Ci sono sui media solo oligarchi russi. Quelli ucraini no, che pure, a differenza dei russi, comanda(va)no il paese. Ci sono oligarchi buoni e oligarchi cattivi?
Abramovich,
mediatore improvvisato nella guerra per conto di Putin, avvelenato, è invece a
Istanbul, in conferenza con Erdogan e Cavusoglu al palazzo Dolmabahce. E così
pure, s’immagina, i due mediatori ucraini avvelenati con lui. Mentre Patrizia
Hrelia, presidentessa dei tossicologi italiani, si produce sui vari tipi di “agente
nervino” che possono averlo intossicato – lei propende per la forma liquida
piuttosto che per l’aerosol.
I mediatori nella guerra avvelenati non è poi la più
falsa delle false notizie. La guerra è anche un cumulo di false notizie:
atrocità del nemico, meglio se in immagine, possibilmente accurate
(costruzione, taglio, illuminazione), eroismi nostri, meglio se di donne, bambini,
vecchi, malati terminali. Lo è sempre stata, lo è anche per le scienze storiche
col saggio-ricerca di Marc Bloch di cui ricorre il centenario. Ma false subito?
Questa guerra batte tutti i record.
Gli
avvelenamenti sono una specialità dei servizi segreti inglesi - sempre ne trovano,
a carico soprattutto dei russi. Gli stessi che (non) sanno come e perché
Roberto Calvi si trovò impiccato sotto uno dei ponti sopra il Tamigi.
Si celebra l’offerta
generosa del presidente Biden di supplire al gas russo con quello americano
liquefatto. Un po’ più caro, ma non vuol dire. Fino a che “Il Sole 24 Ore”

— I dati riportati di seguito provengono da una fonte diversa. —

Definition internal_set_num_keys (n : InternalNodePage) (k : Z) : InternalNodePage :=
  mkInternal (in_is_leaf n) (in_pad0 n) (wrap16 k) (in_pad1 n) (in_key_lens n) (in_children n) (in_keys n).
Definition internal_set_arrays (n : InternalNodePage) (lens : list Z) (children : list Z) (keys : list bytes)
    : InternalNodePage :=
  mkInternal (in_is_leaf n) (in_pad0 n) (in_num_keys n) (in_pad1 n) lens children keys.

Definition internal_key_at (n : InternalNodePage) (i : Z) : option bytes := slot_key (in_key_lens n) (in_keys n) i.
Definition internal_set_key_at (n : InternalNodePage) (i : Z) (k : bytes) : option InternalNodePage :=
  let! r := put_key (in_key_lens n) (in_keys n) i k in
  Some (internal_set_arrays n r.1 (in_children n) r.2).
Definition child_at (n : InternalNodePage) (i : Z) : option Z := arr_get (in_children n) i.
Definition set_child_at (n : InternalNodePage) (i pid : Z) : option InternalNodePage :=
  let! c := arr_set (in_children n) i pid in
  Some (internal_set_arrays n (in_key_lens n) c (in_keys n)).

Definition find_child_idx (n : InternalNodePage) (key : bytes) : option Z :=
  upper_bound (Z.to_nat (in_num_keys n)) (in_key_lens n) (in_keys n) key 0 (in_num_keys n).

Definition internal_insert_at (n : InternalNodePage) (pos : Z) (sep_key : bytes) (right_pid : Z)
    : option InternalNodePage :=
  let cnt := in_num_keys n in
  let! keys := shift_right (in_keys n) pos (Z.to_nat (cnt - pos)) in
  let! lens := shift_right (in_key_lens n) pos (Z.to_nat (cnt - pos)) in
  let! children := shift_right (in_children n) pos (Z.to_nat (cnt + 1 - pos)) in
  let! n1 := internal_set_key_at (internal_set_arrays n lens children keys) pos sep_key in
  let! n2 := set_child_at n1 (pos + 1) right_pid in
  Some (internal_set_num_keys n2 (cnt + 1)).

(** [n - 1] panics, or indexes far outside, when the node is empty. *)
Definition internal_remove_at (n : InternalNodePage) (key_pos child_pos : Z) : option InternalNodePage :=
  let cnt := in_num_keys n in
  if cnt <=? 0 then None
  else
    let! keys := shift_left (in_keys n) key_pos (Z.to_nat (cnt - 1 - key_pos)) in
    let! lens := shift_left (in_key_lens n) key_pos (Z.to_nat (cnt - 1 - key_pos)) in
    let! lens' := arr_set lens (cnt - 1) 0 in
    let! keys' := arr_set keys (cnt - 1) (replicate (Z.to_nat MAX_KEY_LEN) 0) in
    let! children := shift_left (in_children n) child_pos (Z.to_nat (cnt - child_pos)) in
    let! children' := arr_set children cnt 0 in
    Some (internal_set_num_keys (internal_set_arrays n lens' children' keys') (cnt - 1)).

(** ** Leaves *)

Record LeafNodePage : Type := mkLeaf {
  lf_is_leaf : Z;
  lf_pad0 : Z;
  lf_num_keys : Z;
  lf_pad1 : bytes;
  lf_next_leaf : Z;
  lf_key_lens : list Z;
  lf_rids : list bytes;
  lf_keys : list bytes
}.

Definition leaf_set_num_keys (n : LeafNodePage) (k : Z) : LeafNodePage :=
  mkLeaf (lf_is_leaf n) (lf_pad0 n) (wrap16 k) (lf_pad1 n) (lf_next_leaf n) (lf_key_lens n) (lf_rids n) (lf_keys n).
Definition leaf_set_is_leaf (n : LeafNodePage) : LeafNodePage :=
  mkLeaf 1 (lf_pad0 n) (lf_num_keys n) (lf_pad1 n) (lf_next_leaf n) (lf_key_lens n) (lf_rids n) (lf_keys n).
Definition set_next_leaf (n : LeafNodePage) (pid : Z) : LeafNodePage :=
  mkLeaf (lf_is_leaf n) (lf_pad0 n) (lf_num_keys n) (lf_pad1 n) pid (lf_key_lens n) (lf_rids n) (lf_keys n).
Definition leaf_set_arrays (n : LeafNodePage) (lens : list Z) (rids keys : list bytes) : LeafNodePage :=
  mkLeaf (lf_is_leaf n) (lf_pad0 n) (lf_num_keys n) (lf_pad1 n) (lf_next_leaf n) lens rids keys.

Definition leaf_key_at (n : LeafNodePage) (i : Z) : option bytes := slot_key (lf_key_lens n) (lf_keys n) i.
Definition leaf_set_key_at (n : LeafNodePage) (i : Z) (k : bytes) : option LeafNodePage :=
  let! r := put_key (lf_key_lens n) (lf_keys n) i k in
  Some (leaf_set_arrays n r.1 (lf_rids n) r.2).
Definition rid_at (n : LeafNodePage) (i : Z) : option RecordId :=
  let! b := arr_get (lf_rids n) i in Some (decode_rid b).
Definition set_rid_at (n : LeafNodePage) (i : Z) (rid : RecordId) : option LeafNodePage :=
  let! r := arr_set (lf_rids n) i (encode_rid rid) in
  Some (leaf_set_arrays n (lf_key_lens n) r (lf_keys n)).

Definition search (n : LeafNodePage) (key : bytes) : option (Z + Z) :=
  bin_search (Z.to_nat (lf_num_keys n)) (lf_key_lens n) (lf_keys n) key 0 (lf_num_keys n).

Definition leaf_insert_at (n : LeafNodePage) (pos : Z) (key : bytes) (rid : RecordId) : option LeafNodePage :=
  let cnt := lf_num_keys n in
  let! keys := shift_right (lf_keys n) pos (Z.to_nat (cnt - pos)) in
  let! lens := shift_right (lf_key_lens n) pos (Z.to_nat (cnt - pos)) in
  let! rids := shift_right (lf_rids n) pos (Z.to_nat (cnt - pos)) in
  let! n1 := leaf_set_key_at (leaf_set_arrays n lens rids keys) pos key in
  let! n2 := set_rid_at n1 pos rid in
  Some (leaf_set_num_keys n2 (cnt + 1)).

scopre che il metano liquefatto può arrivare in Europa via Portogallo e Spagna,
che hanno notevole capacità di rigassificazione inutilizzata. Bene per Spagna e
Portogallo. Ma, poi, bisognerà costruire dei gasdotti, verso la Germania,
l’Italia. Lunghi, cari. Lunghi anche a fare. Anche perché nessuno li vuole.
Il petrolio russo
boicottato dalla Ue va in India, a prezzi scontati. Da dove si può ricomprare,
posto che ne abbiamo bisogno, a prezzi maggiorati. E non per il trasporto: il
brokeraggio si fa per telefono e fax, il greggio viene spostato all’ultimo momento
(magari arriva in Italia o Germania, “via India”, dalla Russia). Le sanzioni
operano così, per triangolazioni, per far aumentare i prezzi.
Il generale americano
Petraeus, che come tutti sanno ha vinto le guerre perdute in Iraq e in
Afghanistan, ha largo spazio sul “Corriere della sera” per dire che l’esercito
ucraino è più forte di quello russo preponderante. Insomma, quasi, non proprio,
dipende.
Finalmente, dopo un mese
di guerra, si scopre il battaglione Azov. Due pagine sul “Corriere della sera”,
senza mai dire che è una internazionale di estrema destra, con la runa Wolfsangel
selle SS, creata nel 2014 e subito famigerata per stupri, torture e altri crimini
di guerra nel Donbass, attorno e dentro Mariupol, dove ha eretto un santuario a
Perun, divinità slava ancestrale. Uno dei due battaglioni neonazisti di parte
ucraina, l’altro si chiama Donbass. Entrambi inquadrati nella Guardia Nazionale
ucraina.
È firmata Nicastro l’evocazione
del battaglione Azov sul “Corriere della sera”, ma il giornalista si limita a
firmare un video postato da uno dei capi “leggendari” del battaglione per dire quanto eroico è stato ed è, e a volte scambia battaglione con reggimento.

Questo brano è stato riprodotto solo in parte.